WORK TO COMPLETE:
The data below holds the lines to copy: everything from the line containing "(export_metadata collection (export_header" to the line containing "destruct (fault_schedule_cases (length", both ends included, set down exactly.

-- DATA SECTION follows --

(** C9, as the code has it.  Exporting a collection that has no request
    record yields a document whose [schema] member is the fixed schema URI,
    whatever schema the collection stores, and whose [item] member is
    [null], not the empty array: the root item list is the nil slice read
    from an empty folder map. *)
Theorem export_without_requests (id : Z) (st st' : Storage) (json : JSON) :
  Forall (λ r, req_CollectionID r ≠ id) (requests st) →
  ExportPostmanCollection id st = (Ok json, st') →
  ∃ o, json = JObj o
       ∧ o !! "item" = Some JNull
       ∧ o !! "item" ≠ Some (JArr [])
       ∧ o !! "schema"
         = Some (JStr "https://schema.getpostman.com/json/collection/v2.1.0/collection.json").
Proof.
  intros Hnone. unfold ExportPostmanCollection, bind.
  destruct (ExportPostmanCollection_document id st) as [[document|e] st1] eqn:Hrun; [|done].
  apply export_document_run in Hrun as (collection & _ & _ & ->).
  rewrite select_requests_none by done.
  change (folderMap_of []) with (∅ : gmap string (slice PostmanItem)).
  rewrite export_items_empty. unfold lift, json_Marshal. intros ?; simplify_eq.
  destruct (marshal_PostmanCollection_fields
              (export_metadata collection (export_header collection) None))
    as (o & -> & Hitem & Hschema).
  exists o. split; [done|]. split; [done|]. split; [by rewrite Hitem|].
  by apply Hschema.
Qed.

End ExportProperties.

(** ** C2: import, then export *)

Lemma fault_schedule_cases (n : nat) (fs : list bool) :
  no_fault_within n fs
  ∨ ∃ k rest, fs = replicate k false ++ true :: rest ∧ (k < n)%nat.
Proof.
  unfold no_fault_within. revert fs. induction n as [|n IH]; intros fs.
  - left. constructor.
  - destruct fs as [|[] fs].
    + left. constructor.
    + right. exists 0%nat, fs. split; [done | lia].
    + destruct (IH fs) as [Hquiet | (k & rest & -> & Hk)].
      * left. by constructor.
      * right. exists (S k), rest. split; [done | lia].
Qed.

Lemma walk_returns_ok items collectionID parentPath st st' :
  processPostmanItems items collectionID parentPath st = (Ok tt, st') →
  ∃ rows,
    requests st' = requests st ++ rows
    ∧ collections st' = collections st
    ∧ Forall2 stored_as (record_of collectionID parentPath <$> request_leaves items) rows.
Proof.
  intros Hrun.
  destruct (fault_schedule_cases (length (request_leaves items)) (faults st))
    as [Hquiet | (k & rest & Hfs & Hk)].
  - destruct (walk_ok items collectionID parentPath st Hquiet)
      as (st'' & rows & Hrun' & Hcs & Hrows & Hstored & _).
    rewrite Hrun in Hrun'. simplify_eq. eauto.
  - destruct (walk_fault items collectionID parentPath st k rest Hfs Hk)
      as (st'' & rows & Hrun' & _).
    rewrite Hrun in Hrun'. done.
Qed.

Lemma url_raw_canonical url : url_raw (JObj (canonical_url url)) = url_raw url.
Proof.
  destruct url as [| | |s| |o]; try done. simpl.
  case_decide as Hs; [by subst s|]. by rewrite lookup_singleton_eq.
Qed.

Lemma stored_row_triple collectionID parentPath l row :
  stored_as (record_of collectionID parentPath l) row → row_triple row = triple_of l.
Proof.
  intros (id & created & updated & ->). unfold row_triple, triple_of.
  change (req_URL (Request_with_ID _ id))
    with (urlMap_of (preq_URL (leaf_request l))).
  rewrite urlMap_of_canonical.
  change (marshal_JSONMap (Some ?m)) with (JObj m).
  by rewrite url_raw_canonical.
Qed.

Lemma stored_rows_triples collectionID parentPath leaves rows :
  Forall2 stored_as (record_of collectionID parentPath <$> leaves) rows →
  row_triple <$> rows = triple_of <$> leaves.
Proof.
  rewrite Forall2_fmap_l. induction 1 as [|l row leaves rows Hl _ IH]; [done|].
  rewrite !fmap_cons, IH. f_equal. by eapply stored_row_triple.
Qed.

Lemma stored_rows_collection collectionID parentPath leaves rows :
  Forall2 stored_as (record_of collectionID parentPath <$> leaves) rows →
  Forall (λ row, req_CollectionID row = collectionID) rows.
Proof.
  rewrite Forall2_fmap_l. induction 1 as [|l row leaves rows Hl _ IH]; constructor; [|done].
  by destruct Hl as (id & created & updated & ->).
Qed.

Lemma select_requests_fresh id rows old :
  Forall (λ r, req_CollectionID r ≠ id) old →
  Forall (λ r, req_CollectionID r = id) rows →
  (length rows ≤ 1000)%nat →
  select_requests id 0 1000 (old ++ rows) ≡ₚ rows.
Proof.
  intros Hold Hrows Hlen. unfold select_requests.
  rewrite filter_app.
  replace (filter (λ r, req_CollectionID r = id) old) with (@nil Request).
  2:{ symmetry. induction Hold as [|r old Hr _ IH]; [done|].
      by rewrite filter_cons, decide_False. }
  replace (filter (λ r, req_CollectionID r = id) rows) with rows.
  2:{ clear Hlen. symmetry. induction Hrows as [|r rows Hr _ IH]; [done|].
      by rewrite filter_cons, decide_True, IH. }
  rewrite app_nil_l. change (Z.to_nat 0) with 0%nat. rewrite drop_0.
  rewrite take_ge; [apply merge_sort_Permutation|].
  rewrite (Permutation_length (merge_sort_Permutation created_at_desc rows)). lia.
Qed.

Section RoundTrip.
Context {RT : Runtime}.

Lemma export_item_triples (r : Request) :
  triple_of <$> leaves_of (export_item r) = [row_triple r].
Proof.
  unfold row_triple, triple_of. simpl. do 3 f_equal.
  by destruct (req_URL r).
Qed.

Lemma folder_item_triples name d (rs : list Request) response event variable auth id :
  triple_of <$>
    leaves_of (mkPostmanItem name d (Some (export_item <$> rs)) None
                 response event variable auth id)
  = row_triple <$> rs.
Proof.
  destruct rs as [|r rs]; [done|].
  change (leaves_of (mkPostmanItem name d (Some (export_item <$> r :: rs)) None
                       response event variable auth id))
    with (under name <$> concat (leaves_of <$> (export_item <$> r :: rs))).
  rewrite <- list_fmap_compose.
  change (triple_of ∘ under name) with triple_of.
  generalize (r :: rs). intros l. induction l as [|x l IH]; [done|].
  rewrite !fmap_cons, concat_cons, fmap_app, IH.
  by rewrite export_item_triples.
Qed.

(** The triples of the rebuilt item list are those of the rows it was
    rebuilt from. *)
Lemma export_items_triples (requests : list Request) t :
  t ∈ document_triples (export_items (folderMap_of requests))
  ↔ t ∈ row_triple <$> requests.
Proof.
  unfold document_triples, request_leaves.
  destruct (export_items_shape requests) as (folders & -> & _ & Hnames & Hfolders).
  rewrite fmap_app, concat_app, fmap_app, elem_of_app.
  assert (Htop : ∀ rs, triple_of <$> concat (leaves_of <$> (export_item <$> rs))
                       = row_triple <$> rs).
  { intros rs. induction rs as [|x rs IH]; [done|].
    rewrite !fmap_cons, concat_cons, fmap_app, IH. by rewrite export_item_triples. }
  rewrite Htop. split.
  - intros [Hin | Hin].
    + apply list_elem_of_fmap in Hin as (r & -> & [_ Hr]%list_elem_of_filter).
      apply list_elem_of_fmap. eauto.
    + apply list_elem_of_fmap in Hin as (l & -> & Hl).
      apply elem_of_concat in Hl as (ls & Hl & Hls).
      apply list_elem_of_fmap in Hls as (folder & -> & Hfolder).
      rewrite Forall_forall in Hfolders.
      destruct (Hfolders folder Hfolder) as (Hreq & Hitems & _).
      assert (Hin : triple_of l ∈ triple_of <$> leaves_of folder)
        by (apply list_elem_of_fmap; eauto).
      destruct folder as [name d sub request response event variable auth id].
      simpl in Hreq, Hitems. subst request.
      destruct sub as [items|]; [|by apply not_elem_of_nil in Hin].
      simpl in Hitems. subst items.
      rewrite folder_item_triples in Hin.
      apply list_elem_of_fmap in Hin as (r & -> & [_ Hr]%list_elem_of_filter).
      apply list_elem_of_fmap. eauto.
  - intros (r & -> & Hr)%list_elem_of_fmap.
    destruct (decide (req_FolderPath r = "")) as [Hpath | Hpath].
    + left. apply list_elem_of_fmap. exists r. split; [done|].
      by apply list_elem_of_filter.
    + right.
      assert (Hname : req_FolderPath r ∈ item_Name <$> folders).
      { apply Hnames. split; [done|]. apply list_elem_of_fmap. eauto. }
      apply list_elem_of_fmap in Hname as (folder & Hname & Hfolder).
      rewrite Forall_forall in Hfolders.
      destruct (Hfolders folder Hfolder) as (Hreq & Hitems & _).
      assert (Hin : row_triple r ∈ triple_of <$> leaves_of folder).
      { destruct folder as [name d sub request response event variable auth id].
        simpl in Hreq, Hitems, Hname. subst request name.
        assert (Hr' : r ∈ group (req_FolderPath r) requests)
          by by apply list_elem_of_filter.
        destruct sub as [items|]; simpl in Hitems.
        - subst items.
          rewrite folder_item_triples. apply list_elem_of_fmap. eauto.
        - symmetry in Hitems. apply fmap_nil_inv in Hitems.
          rewrite Hitems in Hr'. by apply not_elem_of_nil in Hr'. }
      apply list_elem_of_fmap in Hin as (l & Hl & Hin).
      apply list_elem_of_fmap. exists l. split; [done|].
      apply elem_of_concat. exists (leaves_of folder). split; [done|].
      apply list_elem_of_fmap. eauto.
Qed.

End RoundTrip.

Section RoundTripTheorem.
Context {RT : Runtime}.

Lemma create_collection_fault c st fs :
  faults st = true :: fs →
  ∃ e st', wrap "failed to create collection" (collectionRepo_Create c) st = (Err e, st').
Proof.
  intros Hfs. destruct st as [cs rs cseq rseq now fs']. simpl in Hfs. subst fs'.
  by eexists _, _.
Qed.

Lemma import_returns_ok data document st id st' :
  json_Unmarshal_PostmanCollection data = Ok document →
  ImportPostmanCollection data st = (Ok id, st') →
  id = collections_id_seq st + 1
  ∧ ∃ rows,
      requests st' = requests st ++ rows
      ∧ Forall2 stored_as (record_of id "" <$> request_leaves (pc_Item document)) rows.
Proof.
  intros Hparse. unfold ImportPostmanCollection.
  unfold bind at 1, wrap at 1, lift. rewrite Hparse.
  case_decide as Hname; [done|].
  destruct (faults st) as [|[] fs] eqn:Hfs.
  2:{ destruct (create_collection_fault (new_Collection document) st fs Hfs)
        as (e & s & Hcreate).
      unfold bind. by rewrite Hcreate. }
  all: unfold bind at 1; rewrite create_collection_ok by (by rewrite Hfs);
    unfold bind;
    match goal with |- context [processPostmanItems ?a ?b ?c ?d] =>
      destruct (processPostmanItems a b c d) as [[[]|e] s] eqn:Hwalk; [|done]
    end;
    apply walk_returns_ok in Hwalk as (rows & Hrows & _ & Hstored);
    unfold ret; intros ?; simplify_eq; simpl in *; eauto.
Qed.

(** Import then export keeps the triples, for any document with at most
    1000 request leaves. *)
Lemma round_trip_triples data document st id st1 out st2 :
  json_Unmarshal_PostmanCollection data = Ok document →
  referential st →
  ImportPostmanCollection data st = (Ok id, st1) →
  ExportPostmanCollection_document id st1 = (Ok out, st2) →
  (length (request_leaves (pc_Item document)) ≤ 1000)%nat →
  ∀ t, t ∈ document_triples (pc_Item out) ↔ t ∈ document_triples (pc_Item document).
Proof.
  intros Hparse Href Himport Hexport Hsize t.
  destruct (import_returns_ok _ _ _ _ _ Hparse Himport) as (Hid & rows & Hrows & Hstored).
  apply export_document_run in Hexport as (collection & _ & _ & ->).
  change (pc_Item (export_metadata _ _ ?items)) with items.
  rewrite export_items_triples, Hrows.
  assert (Hperm : select_requests id 0 1000 (requests st ++ rows) ≡ₚ rows).
  { apply select_requests_fresh.
    - eapply Forall_impl; [exact Href|]. simpl. intros r Hr. lia.
    - by eapply stored_rows_collection.
    - apply Forall2_length in Hstored. rewrite length_fmap in Hstored. lia. }
  rewrite Hperm, (stored_rows_triples _ _ _ _ Hstored). done.
Qed.

Lemma no_fault_within_split (n m : nat) (fs : list bool) :
  no_fault_within (n + m) fs →
  no_fault_within n fs ∧ no_fault_within m (drop n fs).
Proof.
  unfold no_fault_within. rewrite <- take_take_drop, Forall_app. done.
Qed.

-- DATA SECTION concluded --

ANSWER TO THIS EXERCISE:
              (export_metadata collection (export_header collection) None))
    as (o & -> & Hitem & Hschema).
  exists o. split; [done|]. split; [done|]. split; [by rewrite Hitem|].
  by apply Hschema.
Qed.

End ExportProperties.

(** ** C2: import, then export *)

Lemma fault_schedule_cases (n : nat) (fs : list bool) :
  no_fault_within n fs
  ∨ ∃ k rest, fs = replicate k false ++ true :: rest ∧ (k < n)%nat.
Proof.
  unfold no_fault_within. revert fs. induction n as [|n IH]; intros fs.
  - left. constructor.
  - destruct fs as [|[] fs].
    + left. constructor.
    + right. exists 0%nat, fs. split; [done | lia].
    + destruct (IH fs) as [Hquiet | (k & rest & -> & Hk)].
      * left. by constructor.
      * right. exists (S k), rest. split; [done | lia].
Qed.

Lemma walk_returns_ok items collectionID parentPath st st' :
  processPostmanItems items collectionID parentPath st = (Ok tt, st') →
  ∃ rows,
    requests st' = requests st ++ rows
    ∧ collections st' = collections st
    ∧ Forall2 stored_as (record_of collectionID parentPath <$> request_leaves items) rows.
Proof.
  intros Hrun.
  destruct (fault_schedule_cases (length (request_leaves items)) (faults st))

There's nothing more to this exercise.